__What the exercise asks__. Give back, unchanged, each line from the one containing "Definition dup_files (pa" through the last line of the entries below.

______________________________

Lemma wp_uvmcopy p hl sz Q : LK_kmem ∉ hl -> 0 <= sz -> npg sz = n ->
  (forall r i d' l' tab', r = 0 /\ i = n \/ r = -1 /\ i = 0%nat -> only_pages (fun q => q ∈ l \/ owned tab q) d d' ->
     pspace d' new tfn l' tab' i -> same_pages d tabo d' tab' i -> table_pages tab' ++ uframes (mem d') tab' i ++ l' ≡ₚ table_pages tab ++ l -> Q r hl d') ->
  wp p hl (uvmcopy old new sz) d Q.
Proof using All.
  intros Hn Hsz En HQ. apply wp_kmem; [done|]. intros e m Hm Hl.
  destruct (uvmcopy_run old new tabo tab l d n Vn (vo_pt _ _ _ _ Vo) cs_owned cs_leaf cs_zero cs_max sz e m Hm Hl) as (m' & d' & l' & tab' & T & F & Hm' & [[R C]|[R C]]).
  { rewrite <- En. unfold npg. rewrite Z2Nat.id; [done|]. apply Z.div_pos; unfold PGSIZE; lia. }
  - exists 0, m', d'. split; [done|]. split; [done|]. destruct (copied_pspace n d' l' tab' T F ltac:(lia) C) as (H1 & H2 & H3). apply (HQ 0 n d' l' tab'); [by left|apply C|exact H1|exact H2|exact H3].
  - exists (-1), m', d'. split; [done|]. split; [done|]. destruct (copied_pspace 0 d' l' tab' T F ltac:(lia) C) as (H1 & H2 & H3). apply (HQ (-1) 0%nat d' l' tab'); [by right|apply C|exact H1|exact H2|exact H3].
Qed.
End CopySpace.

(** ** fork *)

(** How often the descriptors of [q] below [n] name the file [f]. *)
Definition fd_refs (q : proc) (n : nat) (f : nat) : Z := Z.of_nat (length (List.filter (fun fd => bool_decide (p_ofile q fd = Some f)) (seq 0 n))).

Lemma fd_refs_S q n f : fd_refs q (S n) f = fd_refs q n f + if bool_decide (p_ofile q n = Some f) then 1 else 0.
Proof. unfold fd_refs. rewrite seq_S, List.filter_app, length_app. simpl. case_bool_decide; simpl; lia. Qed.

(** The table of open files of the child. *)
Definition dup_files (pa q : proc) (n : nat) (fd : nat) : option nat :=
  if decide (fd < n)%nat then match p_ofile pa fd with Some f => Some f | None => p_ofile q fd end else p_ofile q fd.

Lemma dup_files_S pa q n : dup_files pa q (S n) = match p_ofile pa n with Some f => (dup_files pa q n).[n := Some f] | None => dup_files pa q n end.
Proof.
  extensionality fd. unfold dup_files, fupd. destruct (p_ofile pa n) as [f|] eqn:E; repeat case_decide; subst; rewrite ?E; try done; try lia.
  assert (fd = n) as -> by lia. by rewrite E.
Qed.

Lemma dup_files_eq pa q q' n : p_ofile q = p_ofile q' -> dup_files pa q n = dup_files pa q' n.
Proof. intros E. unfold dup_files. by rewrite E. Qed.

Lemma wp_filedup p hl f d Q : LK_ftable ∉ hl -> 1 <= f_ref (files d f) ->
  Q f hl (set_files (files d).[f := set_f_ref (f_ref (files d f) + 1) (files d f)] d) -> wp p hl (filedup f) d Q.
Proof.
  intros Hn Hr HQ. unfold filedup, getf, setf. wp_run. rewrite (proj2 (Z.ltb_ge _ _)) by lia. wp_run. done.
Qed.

______________________________

__Response area__.
Definition dup_files (pa q : proc) (n : nat) (fd : nat) : option nat :=
  if decide (fd < n)%nat then match p_ofile pa fd with Some f => Some f | None => p_ofile q fd end else p_ofile q fd.

Lemma dup_files_S pa q n : dup_files pa q (S n) = match p_ofile pa n with Some f => (dup_files pa q n).[n := Some f] | None => dup_files pa q n end.
Proof.
  extensionality fd. unfold dup_files, fupd. destruct (p_ofile pa n) as [f|] eqn:E; repeat case_decide; subst; rewrite ?E; try done; try lia.
  assert (fd = n) as -> by lia. by rewrite E.
Qed.

Lemma dup_files_eq pa q q' n : p_ofile q = p_ofile q' -> dup_files pa q n = dup_files pa q' n.
Proof. intros E. unfold dup_files. by rewrite E. Qed.

Lemma wp_filedup p hl f d Q : LK_ftable ∉ hl -> 1 <= f_ref (files d f) ->
  Q f hl (set_files (files d).[f := set_f_ref (f_ref (files d f) + 1) (files d f)] d) -> wp p hl (filedup f) d Q.
Proof.
  intros Hn Hr HQ. unfold filedup, getf, setf. wp_run. rewrite (proj2 (Z.ltb_ge _ _)) by lia. wp_run. done.
Qed.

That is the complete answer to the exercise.